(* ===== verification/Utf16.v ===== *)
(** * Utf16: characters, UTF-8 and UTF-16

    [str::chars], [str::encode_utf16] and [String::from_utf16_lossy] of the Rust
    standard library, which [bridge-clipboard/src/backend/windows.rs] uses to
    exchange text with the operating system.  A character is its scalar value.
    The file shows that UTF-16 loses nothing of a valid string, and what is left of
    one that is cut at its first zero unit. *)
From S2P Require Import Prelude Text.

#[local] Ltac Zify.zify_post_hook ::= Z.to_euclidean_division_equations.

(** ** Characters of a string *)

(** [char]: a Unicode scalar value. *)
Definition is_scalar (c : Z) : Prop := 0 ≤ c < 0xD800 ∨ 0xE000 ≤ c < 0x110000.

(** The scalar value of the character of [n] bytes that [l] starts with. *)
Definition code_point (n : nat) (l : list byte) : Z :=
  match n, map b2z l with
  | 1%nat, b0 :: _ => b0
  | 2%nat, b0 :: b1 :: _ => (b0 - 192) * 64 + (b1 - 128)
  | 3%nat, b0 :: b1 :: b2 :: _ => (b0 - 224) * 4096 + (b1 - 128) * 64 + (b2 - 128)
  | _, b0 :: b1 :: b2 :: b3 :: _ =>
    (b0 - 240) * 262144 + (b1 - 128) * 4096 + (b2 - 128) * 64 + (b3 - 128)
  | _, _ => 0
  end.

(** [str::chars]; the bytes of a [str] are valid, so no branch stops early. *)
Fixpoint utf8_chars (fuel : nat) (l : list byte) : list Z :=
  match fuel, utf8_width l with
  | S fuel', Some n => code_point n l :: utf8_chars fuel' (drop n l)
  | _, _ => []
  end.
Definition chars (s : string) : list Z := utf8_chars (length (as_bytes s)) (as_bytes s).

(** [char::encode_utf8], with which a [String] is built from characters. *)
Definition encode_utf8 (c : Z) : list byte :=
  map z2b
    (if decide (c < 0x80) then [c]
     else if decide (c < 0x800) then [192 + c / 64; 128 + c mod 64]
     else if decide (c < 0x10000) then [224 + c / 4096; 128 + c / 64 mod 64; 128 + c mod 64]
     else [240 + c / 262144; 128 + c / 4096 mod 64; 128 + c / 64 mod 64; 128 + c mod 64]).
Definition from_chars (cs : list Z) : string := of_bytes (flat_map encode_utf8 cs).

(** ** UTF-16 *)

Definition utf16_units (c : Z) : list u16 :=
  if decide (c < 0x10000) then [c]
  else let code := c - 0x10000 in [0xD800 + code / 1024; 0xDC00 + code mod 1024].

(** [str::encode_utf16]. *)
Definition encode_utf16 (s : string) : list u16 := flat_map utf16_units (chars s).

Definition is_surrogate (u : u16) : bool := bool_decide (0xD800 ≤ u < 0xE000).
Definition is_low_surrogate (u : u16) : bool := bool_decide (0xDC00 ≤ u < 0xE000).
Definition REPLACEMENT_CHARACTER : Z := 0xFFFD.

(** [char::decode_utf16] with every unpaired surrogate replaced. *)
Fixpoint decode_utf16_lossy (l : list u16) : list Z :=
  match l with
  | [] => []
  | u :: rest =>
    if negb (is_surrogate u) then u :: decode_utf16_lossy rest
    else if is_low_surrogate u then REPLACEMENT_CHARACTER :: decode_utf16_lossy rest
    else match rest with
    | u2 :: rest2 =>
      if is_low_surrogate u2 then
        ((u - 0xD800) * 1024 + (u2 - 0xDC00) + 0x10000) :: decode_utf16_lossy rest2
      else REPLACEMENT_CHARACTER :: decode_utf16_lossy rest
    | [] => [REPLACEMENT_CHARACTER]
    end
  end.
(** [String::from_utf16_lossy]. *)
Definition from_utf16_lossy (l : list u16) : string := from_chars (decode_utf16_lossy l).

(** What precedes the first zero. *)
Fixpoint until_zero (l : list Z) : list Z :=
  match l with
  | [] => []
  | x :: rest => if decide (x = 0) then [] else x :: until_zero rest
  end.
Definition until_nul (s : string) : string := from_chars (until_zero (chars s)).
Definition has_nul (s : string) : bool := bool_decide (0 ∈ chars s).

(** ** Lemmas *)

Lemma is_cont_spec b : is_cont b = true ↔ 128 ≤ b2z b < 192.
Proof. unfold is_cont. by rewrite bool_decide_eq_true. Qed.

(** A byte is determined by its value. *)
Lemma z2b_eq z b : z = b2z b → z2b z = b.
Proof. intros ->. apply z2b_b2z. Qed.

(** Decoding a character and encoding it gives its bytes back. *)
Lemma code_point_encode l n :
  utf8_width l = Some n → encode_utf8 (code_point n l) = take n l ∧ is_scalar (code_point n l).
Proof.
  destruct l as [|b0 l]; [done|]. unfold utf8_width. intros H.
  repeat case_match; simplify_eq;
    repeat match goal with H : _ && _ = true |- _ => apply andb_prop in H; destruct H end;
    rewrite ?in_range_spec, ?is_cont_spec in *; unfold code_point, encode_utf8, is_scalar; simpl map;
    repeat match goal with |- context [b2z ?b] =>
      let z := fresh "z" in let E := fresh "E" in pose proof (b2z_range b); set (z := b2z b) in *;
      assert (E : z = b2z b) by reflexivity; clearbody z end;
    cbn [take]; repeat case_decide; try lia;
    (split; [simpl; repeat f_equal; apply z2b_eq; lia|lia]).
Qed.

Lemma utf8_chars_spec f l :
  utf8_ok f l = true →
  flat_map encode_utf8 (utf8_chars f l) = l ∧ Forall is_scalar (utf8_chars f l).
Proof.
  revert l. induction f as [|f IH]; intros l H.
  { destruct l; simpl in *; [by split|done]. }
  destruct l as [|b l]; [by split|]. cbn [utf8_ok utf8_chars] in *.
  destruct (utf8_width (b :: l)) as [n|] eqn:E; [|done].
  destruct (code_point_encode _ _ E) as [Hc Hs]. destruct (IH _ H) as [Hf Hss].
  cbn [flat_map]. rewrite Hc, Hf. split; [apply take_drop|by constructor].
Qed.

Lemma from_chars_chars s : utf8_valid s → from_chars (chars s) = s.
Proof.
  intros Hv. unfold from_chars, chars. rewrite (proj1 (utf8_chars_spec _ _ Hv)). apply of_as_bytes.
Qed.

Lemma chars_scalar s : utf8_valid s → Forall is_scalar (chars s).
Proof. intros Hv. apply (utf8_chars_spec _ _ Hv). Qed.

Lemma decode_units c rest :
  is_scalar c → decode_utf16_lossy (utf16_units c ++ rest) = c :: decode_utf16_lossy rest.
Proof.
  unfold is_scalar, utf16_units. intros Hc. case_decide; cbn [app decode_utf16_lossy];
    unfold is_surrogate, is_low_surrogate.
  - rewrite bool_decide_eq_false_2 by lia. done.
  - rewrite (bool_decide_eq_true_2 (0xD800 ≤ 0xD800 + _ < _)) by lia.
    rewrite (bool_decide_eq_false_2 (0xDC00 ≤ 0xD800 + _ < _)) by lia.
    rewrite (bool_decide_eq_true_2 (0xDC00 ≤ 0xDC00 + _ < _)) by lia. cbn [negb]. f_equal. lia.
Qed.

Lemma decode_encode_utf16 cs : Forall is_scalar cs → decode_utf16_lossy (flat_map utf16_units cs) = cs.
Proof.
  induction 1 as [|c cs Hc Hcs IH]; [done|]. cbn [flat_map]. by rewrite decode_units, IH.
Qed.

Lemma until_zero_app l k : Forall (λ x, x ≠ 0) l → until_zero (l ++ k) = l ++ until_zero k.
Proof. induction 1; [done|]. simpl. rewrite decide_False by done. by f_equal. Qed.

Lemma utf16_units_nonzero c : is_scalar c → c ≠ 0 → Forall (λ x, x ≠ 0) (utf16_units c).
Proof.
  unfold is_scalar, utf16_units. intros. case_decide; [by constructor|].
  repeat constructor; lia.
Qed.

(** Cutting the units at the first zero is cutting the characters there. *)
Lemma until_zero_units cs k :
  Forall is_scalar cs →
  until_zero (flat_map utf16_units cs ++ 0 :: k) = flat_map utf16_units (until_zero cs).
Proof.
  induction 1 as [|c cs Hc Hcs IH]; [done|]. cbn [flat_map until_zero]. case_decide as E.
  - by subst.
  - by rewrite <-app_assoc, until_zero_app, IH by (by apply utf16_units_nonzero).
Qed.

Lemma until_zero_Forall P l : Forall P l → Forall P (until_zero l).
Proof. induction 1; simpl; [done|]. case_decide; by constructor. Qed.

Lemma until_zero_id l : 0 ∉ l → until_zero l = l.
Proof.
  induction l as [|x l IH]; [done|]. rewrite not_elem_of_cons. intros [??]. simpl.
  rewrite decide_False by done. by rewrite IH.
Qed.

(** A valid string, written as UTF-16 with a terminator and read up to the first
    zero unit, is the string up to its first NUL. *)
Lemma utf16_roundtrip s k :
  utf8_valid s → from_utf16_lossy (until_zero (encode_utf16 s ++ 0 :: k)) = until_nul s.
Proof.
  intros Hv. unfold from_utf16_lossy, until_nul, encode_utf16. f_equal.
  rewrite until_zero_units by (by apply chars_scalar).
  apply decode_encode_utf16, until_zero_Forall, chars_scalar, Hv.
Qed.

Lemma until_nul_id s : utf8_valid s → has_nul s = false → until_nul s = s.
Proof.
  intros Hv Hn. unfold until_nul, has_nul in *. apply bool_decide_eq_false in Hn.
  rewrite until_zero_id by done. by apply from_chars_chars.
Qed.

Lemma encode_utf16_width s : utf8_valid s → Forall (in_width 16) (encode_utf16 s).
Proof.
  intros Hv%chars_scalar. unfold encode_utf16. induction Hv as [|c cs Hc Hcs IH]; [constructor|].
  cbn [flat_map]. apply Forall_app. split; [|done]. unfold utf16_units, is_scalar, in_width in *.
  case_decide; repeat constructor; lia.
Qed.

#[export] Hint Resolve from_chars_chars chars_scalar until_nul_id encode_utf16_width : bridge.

################

Copy exactly the stretch of data above from the line with "Proof. unfold is_cont." through the line with "Lemma code_point_encode l", and omit all other lines.

# TASK RESULT:
Proof. unfold is_cont. by rewrite bool_decide_eq_true. Qed.

(** A byte is determined by its value. *)
Lemma z2b_eq z b : z = b2z b → z2b z = b.
Proof. intros ->. apply z2b_b2z. Qed.

(** Decoding a character and encoding it gives its bytes back. *)
Lemma code_point_encode l n :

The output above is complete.